3) Sex doesn’t belong to us
Consequently, Jesus teaches in Matthew 19 that sex does not belong to us. That’s pretty controversial in our culture, where anything goes sexually (and the painful consequences are everywhere), but it stands to reason when we grasp that Sex Is Good and that Sex is Better than Good. If God is our Creator and he made humans male and female in order to reflect his glory to the world, then it stands to reason that he can tell us sex belongs to him. We are like renters who have been allowed to live in an apartment which belongs to God, not to ourselves, and God takes it very seriously when we start knocking down the walls of the apartment as if it all belongs to us.
 
That’s the bottom line when it comes to following Jesus’ words on sex. It’s a question of whether we believe our lives (sexual or otherwise) belong to him or to ourselves. If we want to live for Jesus, then he tells us that sex is even better than we thought. Not only can we enjoy it far better in its proper, God-created context, but we are also reflecting the glory of the Trinity when we do! But it also means that Jesus wants to be Lord of what we do in our bedroom (etc, etc!) in private, because our whole lives belong to him.
 
4) Marriage is God’s invention not ours
Jesus hasn’t finished. He has one more big thing to say. He doesn’t just talk about two becoming one, but starts to talk about a person leaving his parents and being united to his wife (note the order), and he tells us that when such a public marriage covenant takes place then God has joined the two marriage partners together in a way which human laws alone cannot separate. The disciples don’t know whether to be horrified that marriage is such a serious matter (they ask if it might be too holy a state to enter into at all in verse 10), or to be overjoyed that God’s plan for sex and marriage is so much better than the way these things are viewed in their culture (we can tell from the New Testament letters that this second option ultimately won their hearts). Jesus tells us that we have only understood what he says about sex if we are similarly overawed and overjoyed.
 
Conclusion
 
We have only looked at four short verses from one portion of Jesus’ teaching on sex, but what can we conclude? Jesus is clear that sex is reserved for lifelong marriage between one man and one woman, and that he created it to be incredible fun so that we would make love often and enjoy it - whilst reflecting the fact that God is far greater than a man or a woman.
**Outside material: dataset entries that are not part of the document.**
Lemma stamped_with_stage (x : Task) (s now : string) :
  stamped (with_stage x s (if JS.seq s "Completed" then Some now else None)).
Proof.
  unfold stamped, JS.seq. simpl.
  destruct (String.eqb_spec s "Completed") as [->|Hs]; split; intros H;
    first [done | by destruct H].
Qed.

Lemma stamped_moveTask_one (i : string) (dir : Z) (now : string) (x : Task) :
  stamped x → stamped (moveTask_one i dir now x).
Proof.
  intros Hx. unfold moveTask_one.
  destruct (negb (JS.seq (id x) i)); [exact Hx|].
  destruct (negb (JS.truthy _)); [exact Hx|].
  apply stamped_with_stage.
Qed.

Lemma completed_inv_step (op : Op) (st : AppState) :
  keeps_stamp op (tasks st) →
  completed_inv (tasks st) → completed_inv (tasks (apply_op op st)).
Proof.
  intros Hk Hinv. destruct op as [draft newId now|i draft newId now|i dir now|i col now|i text|i];
    simpl in *.
  - unfold create, saveTask. simpl.
    destruct (negb (size (validateForm draft) =? 0)%nat); [exact Hinv|]. simpl.
    intros x Hx. apply elem_of_app in Hx as [Hx|Hx]; [by apply Hinv|].
    apply list_elem_of_singleton in Hx as ->. simpl.
    split; [by intros []|done].
  - destruct Hk as [Hi Hk]. unfold update, saveTask. simpl.
    destruct (negb (size (validateForm draft) =? 0)%nat); [exact Hinv|]. simpl.
    apply String.eqb_neq in Hi as Hi'. rewrite Hi'. simpl.
    apply completed_inv_fmap; [|exact Hinv].
    intros x Hx Hs. destruct (String.eqb_spec (id x) i) as [Hxi|Hxi]; [|exact Hs].
    unfold stamped in *. simpl. rewrite Hs. symmetry. by apply Hk.
  - unfold moveTask. simpl. apply completed_inv_fmap; [|exact Hinv].
    intros x _. apply stamped_moveTask_one.
  - unfold setStage, onDrop, onDragStart. simpl.
    destruct (negb (i =? "")%string); [|exact Hinv].
    destruct (JS.find _ _) as [task|]; [|exact Hinv].
    destruct (negb (JS.seq (stage task) col)); [|exact Hinv]. simpl.
    apply completed_inv_fmap; [|exact Hinv].
    intros x _ Hs. destruct (id x =? i)%string; [|exact Hs].
    apply stamped_with_stage.
  - unfold setNotes, saveNote. simpl.
    destruct (MAX_NOTES <? String.length text)%nat; [exact Hinv|]. simpl.
    apply completed_inv_fmap; [|exact Hinv].
    intros x _ Hs. destruct (id x =? i)%string; exact Hs.
  - intros x Hx. apply Hinv.
    apply list_elem_of_In, filter_In in Hx as [Hx _]. by apply list_elem_of_In.
Qed.
(** One tick of a running timer whose handler only sets the period. *)
Lemma tick_only_periods (w : world) (h : handler_type) :
  quiescent w = true ->
  was_destroyed w = false ->
  state w = running ->
  handler w = Some h ->
  only_periods h = true ->
  exists w1,
    deliver w = Ok w1 /\
    (quiescent w1 = true /\ was_destroyed w1 = false /\
     state w1 = running /\ handler w1 = Some h) /\
    period_duration w1 = last_period h (period_duration w) /\
    trace w1 =
    trace w ++ [Invoke h;
                ExpiresFromNow (last_period h (period_duration w));
                AsyncWait (last_period h (period_duration w)) 0] /\
    invocations (trace w1) = invocations (trace w) ++ [h] /\
    schedulings (trace w1) = S (schedulings (trace w)) /\
    waits (timer w1) = [mk_wakeup (last_period h (period_duration w)) false].
Proof.
  intros Hq Hd Hs Hh Hp.
  assert (Hw : exists x, waits (timer w) = [mk_wakeup x false]).
  { unfold quiescent, consistent in Hq.
    apply andb_true_iff in Hq as [Hc _].
    apply andb_true_iff in Hc as [Hw _].
    unfold waits_ok in Hw. rewrite Hd, Hs in Hw.
    destruct (waits (timer w)) as [|[x []] [|? ?]]; try discriminate; eauto. }
  destruct Hw as [x Hw].
  assert (Hdel : deliver w =
    Ok (do_start
          (mk_world executing (last_period h (period_duration w))
                    (mk_steady_timer (expiry (timer w)) [])
                    (Some h) false (trace w ++ [Invoke h])))).
  { unfold deliver, wait_handler, do_handle_tick. rewrite Hw.
    change (was_destroyed (take_wait w)) with (was_destroyed w).
    change (state (take_wait w)) with (state w).
    rewrite Hd, Hs. unfold execute, invoke.
    change (handler (set_state executing (take_wait w))) with (handler w).
    rewrite Hh.
    rewrite call_all_only_periods by (cbn; assumption).
    cbn. rewrite Hd, Hh, Hw. cbn. unfold restart_if_executing. cbn.
    rewrite start_closed. reflexivity. }
  eexists. split; [exact Hdel|].
  split; [split; [exact (deliver_quiescent _ _ Hq Hdel)
                 | repeat split; reflexivity]|].
  cbn. split; [reflexivity|].
  split; [rewrite <- !app_assoc; reflexivity|].
  rewrite !invocations_snoc, !schedulings_snoc, !app_nil_r. cbn.
  split; [reflexivity|]. split; [lia | reflexivity].
Qed.
(** * qiita-search: the aggregation engine, its providers and the tokenizer

    A shallow embedding of [services/aggregator.ts] ([runSearch]),
    [services/providers/qiita.ts], [zenn.ts], [note.ts], [utils.ts] and
    [types.ts], followed by the properties of the specification that can be
    stated on it. *)

From Stdlib Require Import ZArith NArith List Lia String Ascii Sorted.
From stdpp Require Import base gmap list sets sorting.

Local Open Scope Z_scope.

(** ** JavaScript values *)

(** A JavaScript string is a sequence of UTF-16 code units. *)
Definition JsString := list N.

(** A literal, for the ASCII strings of the source. *)
Definition str (s : string) : JsString :=
  List.map N_of_ascii (list_ascii_of_string s).

(** The numbers the code computes with: an integer, or the [NaN] that
    [parseInt] answers when there is no digit to read.  Rounding above 2^53
    is not modelled. *)
Inductive JsNumber :=
  | NaN
  | Num (z : Z).

(** An error object with its [name] and [message], as is every value the
    repository throws or gets thrown at it by the platform ([Error],
    [TypeError], [URIError], [DOMException]). *)
Record Err := { name : JsString; message : JsString }.

(** [new DOMException('Aborted', 'AbortError')] *)
Definition AbortError : Err :=
  {| name := str "AbortError"; message := str "Aborted" |}.

(** What [encodeURIComponent] throws. *)
Definition URIError : Err :=
  {| name := str "URIError"; message := str "URI malformed" |}.

(** A value that is thrown, or that a promise is rejected with.  The engine
    treats a provider as a black box, so it can get any value: an error
    object; [null] or [undefined], whose [name] cannot be read; and, when it
    tries, the [TypeError] the platform raises for that read, an error object
    whose message is the platform's and is nowhere looked at.  A value of
    another kind (a string, say) has no name to compare and goes the way of
    an error object of some other name. *)
Inductive Reason :=
  | Obj (e : Err)
  | Nullish
  | TypeErrorOnName.

Coercion Obj : Err >-> Reason.

(** What the call of a function that answers a promise gives: a promise that
    resolves, a promise that rejects, or no promise at all, the call itself
    having thrown.  The call of an [async] function never throws. *)
Inductive Outcome (A : Type) :=
  | Resolved (a : A)
  | Rejected (r : Reason)
  | Threw (r : Reason).
Arguments Resolved {A} a.
Arguments Rejected {A} r.
Arguments Threw {A} r.

#[global] Instance Err_eq_dec : EqDecision Err.
Proof. solve_decision. Defined.
#[global] Instance Reason_eq_dec : EqDecision Reason.
Proof. solve_decision. Defined.

(** Reading [err.name] in a [catch] handler: it throws on [null] and
    [undefined]. *)
Definition reads_name (r : Reason) : bool :=
  match r with
  | Nullish => false
  | Obj _ | TypeErrorOnName => true
  end.


(** ** Characters *)

(** WhiteSpace and LineTerminator of ECMAScript: what [\s] matches, and what
    [trim] and [parseInt] strip. *)
Definition is_ws (c : N) : bool :=
  ((9 <=? c) && (c <=? 13) || (c =? 32) || (c =? 160) || (c =? 5760)
   || (8192 <=? c) && (c <=? 8202) || (c =? 8232) || (c =? 8233)
   || (c =? 8239) || (c =? 8287) || (c =? 12288) || (c =? 65279))%N.

(** The class [[\s&]] of the tokenizer's separator. *)
Definition is_sep (c : N) : bool := is_ws c || (c =? 38)%N.

Definition is_digit (c : N) : bool := ((48 <=? c) && (c <=? 57))%N.

Fixpoint take_while {A} (p : A -> bool) (l : list A) : list A :=
  match l with
  | x :: r => if p x then x :: take_while p r else []
  | [] => []
  end.

Fixpoint drop_while {A} (p : A -> bool) (l : list A) : list A :=
  match l with
  | x :: r => if p x then drop_while p r else l
  | [] => []
  end.

(** [s.trim()] *)
Definition trim (s : JsString) : JsString :=
  rev (drop_while is_ws (rev (drop_while is_ws s))).

(** ** utils.ts: tokenize *)

(** [input.split(/[\s&]+/)]: the pieces between the maximal runs of
    separators.  [in_run] says that the previous code unit was a separator,
    [cur] is the piece being read.  A run at the start gives a leading empty
    piece, a run at the end a trailing one, and the empty input gives the one
    empty piece. *)
Fixpoint split_run (in_run : bool) (cur : JsString) (s : JsString)
  : list JsString :=
  match s with
  | [] => [cur]
  | c :: rest =>
      if is_sep c then
        if in_run then split_run true cur rest
        else cur :: split_run true [] rest
      else split_run false (cur ++ [c]) rest
  end.

Definition split_seps (input : JsString) : list JsString :=
  split_run false [] input.

(** [Boolean(s)] for a string: it is not empty. *)
Definition truthy_str (s : JsString) : bool :=
  match s with [] => false | _ => true end.

Definition tokenize (input : JsString) : list JsString :=
  List.filter truthy_str (List.map trim (split_seps input)).

(** [parseInt(s, 10)]: leading white space is skipped, a sign is read, then
    the longest run of decimal digits; no digit gives [NaN]. *)
Definition digit_val (c : N) : Z := Z.of_N c - 48.

Definition digits_value (ds : JsString) : Z :=
  fold_left (fun acc c => 10 * acc + digit_val c) ds 0.

Definition parseInt10 (s : JsString) : JsNumber :=
  let s1 := drop_while is_ws s in
  let '(sign, s2) :=
    match s1 with
    | c :: r =>
        if (c =? 45)%N then (-1, r)
        else if (c =? 43)%N then (1, r)
        else (1, s1)
    | [] => (1, s1)
    end in
  match take_while is_digit s2 with
  | [] => NaN
  | ds => Num (sign * digits_value ds)
  end.

(** [!n] for a [number | undefined]: undefined, [0] and [NaN] are falsy. *)
Definition falsy_num (n : option JsNumber) : bool :=
  match n with
  | None | Some NaN | Some (Num 0) => true
  | Some (Num _) => false
  end.

(** [s || undefined] and [!s] for a [string | undefined]: the empty string
    counts as absent. *)
Definition truthy_opt (s : option JsString) : option JsString :=
  match s with
  | Some (c :: r) => Some (c :: r)
  | _ => None
  end.

(** [arr.slice(0, end)]: a negative [end] counts from the end of the array. *)
Definition slice0 {A} (end_ : Z) (l : list A) : list A :=
  let len := Z.of_nat (length l) in
  let k := if end_ <? 0 then Z.max (len + end_) 0 else Z.min end_ len in
  take (Z.to_nat k) l.

(** [Math.ceil(a / b)] on integers, for a positive [b]. *)
Definition ceil_div (a b : Z) : Z := - ((- a) / b).

(** [s.isWellFormed()]: no surrogate code unit stands alone.
    [encodeURIComponent(s)] throws a [URIError] exactly when this fails. *)
Definition is_high_surrogate (c : N) : bool :=
  ((55296 <=? c) && (c <=? 56319))%N.
Definition is_low_surrogate (c : N) : bool :=
  ((56320 <=? c) && (c <=? 57343))%N.

Fixpoint isWellFormed (s : JsString) : bool :=
  match s with
  | [] => true
  | c :: rest =>
      if is_high_surrogate c then
        match rest with
        | d :: rest' => is_low_surrogate d && isWellFormed rest'
        | [] => false
        end
      else negb (is_low_surrogate c) && isWellFormed rest
  end.

(** [tokens.join(' ')] *)
Fixpoint join_sp (tokens : list JsString) : JsString :=
  match tokens with
  | [] => []
  | [t] => t
  | t :: rest => t ++ 32%N :: join_sp rest
  end.

(** [AbortSignal].  [Some t]: the signal is triggered at instant [t] of the
    clock of the component that reads it; [None]: it never is.  A signal that
    has fired stays fired. *)
Definition AbortSignal := option nat.

(** [signal.aborted], read at instant [t]. *)
Definition aborted (signal : AbortSignal) (t : nat) : bool :=
  match signal with
  | Some k => (k <=? t)%nat
  | None => false
  end.

(** What a [fetch] and the reading of its body give.  [B] is the body as the
    code looks at it. *)
Inductive Response (B : Type) :=
  | Throws (e : Err)
  | NotOk (status : Z)
  | BodyThrows (e : Err)
  | Body (b : B).
Arguments Throws {B} e.
Arguments NotOk {B} status.
Arguments BodyThrows {B} e.
Arguments Body {B} b.

(** ** types.ts *)

(** An object of the Qiita items API, with the fields the code reads; it is
    the only thing the repository ever puts in [raw]. *)
Record ApiItem := {
  api_url : JsString;
  api_title : option JsString;
  created_at : option JsString;
  likes_count : option JsNumber;
}.

Record FoundItem := {
  url : JsString;
  source : JsString;
  title : option JsString;
  snippet : option JsString;
  rank : option Z;
  raw : option ApiItem;
}.

(** [FoundItem & { publishedAt?, likeCount?, viewCount? }].  A field that is
    [undefined] and a field that is missing are the same [None]. *)
Record EnrichedItem := {
  found : FoundItem;
  publishedAt : option JsString;
  likeCount : option JsNumber;
  viewCount : option JsNumber;
}.

(** A [FoundItem] used where an [EnrichedItem] is expected ([return items],
    [return { ...item }]): no metadata field. *)
Definition unenriched (item : FoundItem) : EnrichedItem :=
  {| found := item; publishedAt := None; likeCount := None;
     viewCount := None |}.

Record ProviderOptions := {
  po_tokens : list JsString;
  maxDiscover : Z;
}.

(** The [Provider] interface.  A value of this type is a provider as it
    behaves in the run at hand, so what it sees of the network and of the
    signal during its own awaits is part of it, and each method is given by
    what its call gives: the way its promise settles, or what the call threw
    before there was a promise (a method that is no [async] function can). *)
Record Provider := {
  id : JsString;
  displayName : JsString;
  search : ProviderOptions -> Outcome (list FoundItem);
  enrich : list FoundItem -> Outcome (list EnrichedItem);
}.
They are two-in-one, shining like the moon, whilst he is three-in-one, shining far more brightly like the sun.
 
If you are not living this way, then sex should not be a reason for you to reject Jesus but for you to accept him. Our culture is full of good reasons for bad sex, but Jesus promises that if we follow the Maker’s instructions then sex gets better. He also promises you forgiveness as he did the adulterous woman in John 8, telling you “I do not condemn you; now leave your life of sin.” 
 
If you are not yet married but are trying to live Jesus’ way, then you should be encouraged. Jesus promises you that God greatly prizes your decision to remain celibate until you marry, and that he will bless you as a result. Perhaps he is already planning your reward. Proverbs 18:22 tells us that  “He who finds a wife finds what is good and receives favour from the Lord.”
 
And if you are married, then please don’t focus more on Jesus’ prohibitions on sex than you do on his great invitation. He encourages you to go and make love to your husband or wife to the glory of God! He tells you that some of your best worship should not be sung in church on a Sunday morning, but enjoyed in bed on a Sunday afternoon! In fact, shouldn’t you stop spending time reading this blog and go forth to apply it for the glory of the Triune God?!